Kenny Ingram, an Independent Living Coordinator for the state, stresses foster youth can re-commit as long as there have been no perpetual problems during their care.  He clarified, "We have to get the message out there to the people to let them know that there are services available to these young people. It's not a case of someone standing at the door ready to kick them out the door and throw them in the world."

Many foster youth already burned by their childhood experiences of abuse, neglect or abandonment in their birth families or foster families are ready to run from the system...not thinking about or understanding the options that may be available.

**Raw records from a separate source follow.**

(** [rows.next()]: stepping the cursor may fail as well. *)
Definition next_row : TxM () := statement (λ db, Some (tt, db)).

(** [Transaction::commit]. *)
Definition commit : TxM () := λ env tx,
  if sql_fails env (step tx)
  then (Err Database, MkTx (committed tx) (working tx) (S (step tx)) (metrics tx))
  else (Ok tt, MkTx (working tx) (working tx) (S (step tx)) (metrics tx)).

Definition increment_quota_rejections : TxM () := λ _ tx,
  (Ok tt, MkTx (committed tx) (working tx) (step tx)
    (MkMetrics (wrapping_add64 (quota_rejections (metrics tx)) 1) (commit_conflicts (metrics tx)))).
Definition increment_commit_conflicts : TxM () := λ _ tx,
  (Ok tt, MkTx (committed tx) (working tx) (step tx)
    (MkMetrics (quota_rejections (metrics tx)) (wrapping_add64 (commit_conflicts (metrics tx)) 1))).

(** [lock_connection()?] and [transaction_with_behavior(Immediate)?] around a body;
    a transaction that was not committed rolls back when it is dropped. *)
Definition transaction {A} (body : TxM A) (env : Env) (db : RelayDb) (m : Metrics)
    : result StorageError A * RelayDb * Metrics :=
  if lock_poisoned env then (Err LockPoisoned, db, m)
  else
    let '(r, tx) := (query (λ _, tt);; body) env (MkTx db db 0 m) in
    (r, committed tx, metrics tx).

(** ** Column conversions *)

(** [u64] as a parameter: rusqlite refuses what an [i64] cannot hold. *)
Definition to_sql_u64 (z : Z) : option Z := if decide (z ≤ i64_max) then Some z else None.

(** A [u64] out of a column: an integer that left the [i64] range in an addition was
    stored as a REAL, and reading it back as an integer fails. *)
Definition from_sql_u64 (z : Z) : option Z := if decide (z ≤ i64_max) then Some z else None.

(** ** Lemmas *)

Lemma bind_inv {A B} (m : TxM A) (k : A → TxM B) env tx b tx' :
  (m ≫= k) env tx = (Ok b, tx') →
  ∃ a tx1, m env tx = (Ok a, tx1) ∧ k a env tx1 = (Ok b, tx').
Proof. unfold mbind, TxM_bind. destruct (m env tx) as [[a|e] tx1]; naive_solver. Qed.

Lemma ret_inv {A} (a b : A) env tx tx' :
  (mret a : TxM A) env tx = (Ok b, tx') → b = a ∧ tx' = tx.
Proof. unfold mret, TxM_ret. naive_solver. Qed.

Lemma lift_inv {A} (r : result StorageError A) env tx b tx' :
  lift r env tx = (Ok b, tx') → r = Ok b ∧ tx' = tx.
Proof. unfold lift. naive_solver. Qed.

Lemma ask_inv {A} (f : Env → A) env tx b tx' :
  ask f env tx = (Ok b, tx') → b = f env ∧ tx' = tx.
Proof. unfold ask. naive_solver. Qed.

(** A transaction state after a statement that left the tables as [db]. *)
Definition after (db : RelayDb) (tx : Tx) : Tx :=
  MkTx (committed tx) db (S (step tx)) (metrics tx).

Ingram does want youth and the community to take note, "They sign a commitment saying I am willing to pursue education. In turn the state says we're going to provide you these services.  There has to be some effort on the young persons part. It can't be a thing of everybody else is going to be doing all the work and you just gonna sit back."

Miller has come full circle in this system. He believes none of us can afford to sit back. "With child welfare in general and with foster care specifically, the problems that plaque these systems they are community problems. It's not just a someone problem. It's an everyone problem."

If everyone found a way to do something for these youth that something may just be a solution.

Seck knows it was that one person who made her understand she was not only worth everything she could get but was also qualified for it.

"I know it sound cliche-ish but it only takes one person. Like for my life, it was just only one person that believed in me," she says with a pause and a deep breath.

There have been many changes to the system. One big change was how the state delivered it's funding. Specifically money from the Chafee Act. Many of the individual programs feel it has hurt the youth while many State Workers feel they are able to represent the youth and meet their needs with the changes that have been made.

Sixteen programs that provide care for the homeless and those in need will hold an emergency meeting to discuss what they feel is a crisis situation, "Young Adults Ages 18-24 in Louisville's Shelter System". There is a guide of "Louisville Street Tips for the homeless". It includes information for families, singles and teens on just about every subject you can imagine. Mentors are also needed for these youth. There are many programs in the city where your time, talent and cash donations are needed.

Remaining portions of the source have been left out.